クロノスが反射的に跳び退いた。激突の余波が倉庫を揺らす。


「……何だ、これは」


土煙の中から現れたのは、異形の巨体。黒い翼、複数の角、燃えるような眼光──禍々しさと威厳を併せ持つ、異形の竜型死霊。


「……完成してる、か」


クロノスの表情が初めて動いた。


その背に──ひとりの少年が、静かに降り立つ。


「よう」


その声に、仮面の男と美月が同時に目を見開いた。


「……優くん……?」


「ああ」


天城優は、ゆっくりと前に出る。


「紹介するよ。こいつが──《ザグエル=ドラウス》」


その名を口にした瞬間、死霊が咆哮を上げた。音圧だけで、倉庫内の空気が振動する。


クロノスが言う。


「ザグエル=ドラウス……知らない名だな。だが、力は本物か。いいだろう、少し遊んでやる」


優は、無表情のまま問い返す。


「遊び? ……そのつもりなら、後悔することになる」


「それは楽しみだ」


一触即発──その時、背後から声がした。


「……助けられちまったか。

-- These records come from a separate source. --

Lemma clears_set_id v : clears (set_id v).
Proof. apply clears_keeps. intros c. repeat split. Qed.
Lemma clears_set_state v : clears (set_state v).
Proof. apply clears_keeps. intros c. repeat split. Qed.
Lemma clears_set_sock v : clears (set_sock v).
Proof. apply clears_keeps. intros c. repeat split. Qed.
Lemma clears_set_recvbuf v : clears (set_recvbuf v).
Proof. apply clears_keeps. intros c. repeat split. Qed.
Lemma clears_set_recvbuf_used v : clears (set_recvbuf_used v).
Proof. apply clears_keeps. intros c. repeat split. Qed.
Lemma clears_set_sendbuf v : clears (set_sendbuf v).
Proof. apply clears_keeps. intros c. repeat split. Qed.
Lemma clears_set_sendbuf_used v : clears (set_sendbuf_used v).
Proof. apply clears_keeps. intros c. repeat split. Qed.
Lemma clears_set_application_path v : clears (set_application_path v).
Proof. apply clears_keeps. intros c. repeat split. Qed.
Lemma clears_set_command_line v : clears (set_command_line v).
Proof. apply clears_keeps. intros c. repeat split. Qed.
Lemma clears_set_working_directory v : clears (set_working_directory v).
Proof. apply clears_keeps. intros c. repeat split. Qed.
Lemma clears_set_stdin_pipe v : clears (set_stdin_pipe v).
Proof. apply clears_keeps. intros c. repeat split. Qed.
Lemma clears_set_process_None : clears (set_process None).
Proof. intros c. simpl. auto. Qed.
Lemma clears_set_stdout_pipe_None : clears (set_stdout_pipe None).
Proof. intros c. simpl. auto. Qed.
Lemma clears_set_stderr_pipe_None : clears (set_stderr_pipe None).
Proof. intros c. simpl. auto. Qed.
Lemma clears_set_output_pipe_None which :
  clears (set_output_pipe which None).
Proof. destruct which; intros c; simpl; auto. Qed.
Lemma clears_copy_struct_bytes n src : clears (copy_struct_bytes n src).
Proof.
  apply clears_keeps. intros c.
  destruct (copy_struct_bytes_fields n src c) as (H1 & _ & H3 & H4 & _).
  auto.
Qed.
Lemma clears_drain_frame total : clears (drain_frame total).
Proof. apply clears_keeps. intros c. repeat split. Qed.

Lemma keeps_process_set_stdin_pipe v : keeps_process (set_stdin_pipe v).
Proof. intros c. left. reflexivity. Qed.
Lemma keeps_process_set_stdout_pipe v : keeps_process (set_stdout_pipe v).
Proof. intros c. left. reflexivity. Qed.
Lemma keeps_process_set_stderr_pipe v : keeps_process (set_stderr_pipe v).
Proof. intros c. left. reflexivity. Qed.

Create HintDb inv.
#[local] Hint Resolve clears_set_id clears_set_state clears_set_sock
  clears_set_recvbuf clears_set_recvbuf_used clears_set_sendbuf
  clears_set_sendbuf_used clears_set_application_path
  clears_set_command_line clears_set_working_directory
  clears_set_stdin_pipe clears_set_process_None
  clears_set_stdout_pipe_None clears_set_stderr_pipe_None
  clears_set_output_pipe_None clears_copy_struct_bytes clears_drain_frame
  keeps_process_set_stdin_pipe keeps_process_set_stdout_pipe
  keeps_process_set_stderr_pipe : inv.

(** Steps through a chain of field updates and quiet actions. *)
Ltac inv_steps :=
  repeat first
    [ assumption
    | apply inv_record_quiet; [exact I|]
    | apply inv_assign_clears; [solve [auto with inv]|]
    | apply inv_with_next_connection_id
    | apply inv_with_next_handle; [simpl; lia|] ].

(** ** The invariant: the functions of the source *)

Lemma connection_close_inv (idx : nat) (s : Server) :
  Inv s -> 1 <= num_connections s ->
  post (connection_close idx s) (fun _ s' => Inv s').
Proof.
  intros HI H1. pose proof (inv_count s HI) as Hc.
  unfold connection_close, bind, connection, get, update, emit, modify.
  destruct (process (connection_at s idx)) as [p|]; simpl;
    (apply inv_with_num_connections_le;
     [simpl; apply size_t_pred; lia|inv_steps]).
Qed.

Lemma connection_close_false (idx : nat) (s : Server)
  (Q : bool -> Server -> Prop) :
  Inv s -> 1 <= num_connections s ->
  (forall s', Inv s' -> Q false s') ->
  post ((do connection_close idx then ret false) s) Q.
Proof.
  intros HI H1 HQ. eapply post_bind.
  - apply connection_close_inv; assumption.
  - intros [] s' HI'. apply HQ. exact HI'.
Qed.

ガキに……」


優がちらりと振り返る。


「無理すんな。そっちがやられてたら、誰が──」


そこで、仮面の男がふっと笑った。


「……誰が妹を守るんだって、話だよな」


一瞬、空気が変わった。


美月が驚いたように、彼を見る。


「え……?」


だが仮面の男は、それ以上何も言わず、目を逸らす。


「……まあ、助かったよ。ガキ」


「ガキって歳じゃないんでね。そっちも無茶しすぎだ」


ふたりの短いやりとりを聞きながら、クロノスは小さく息を吐いた。


「面白くなってきた。じゃあ、そろそろ始めようか」


ザグエル=ドラウスが再び咆哮し、構える。


──そして、戦いの幕が上がる。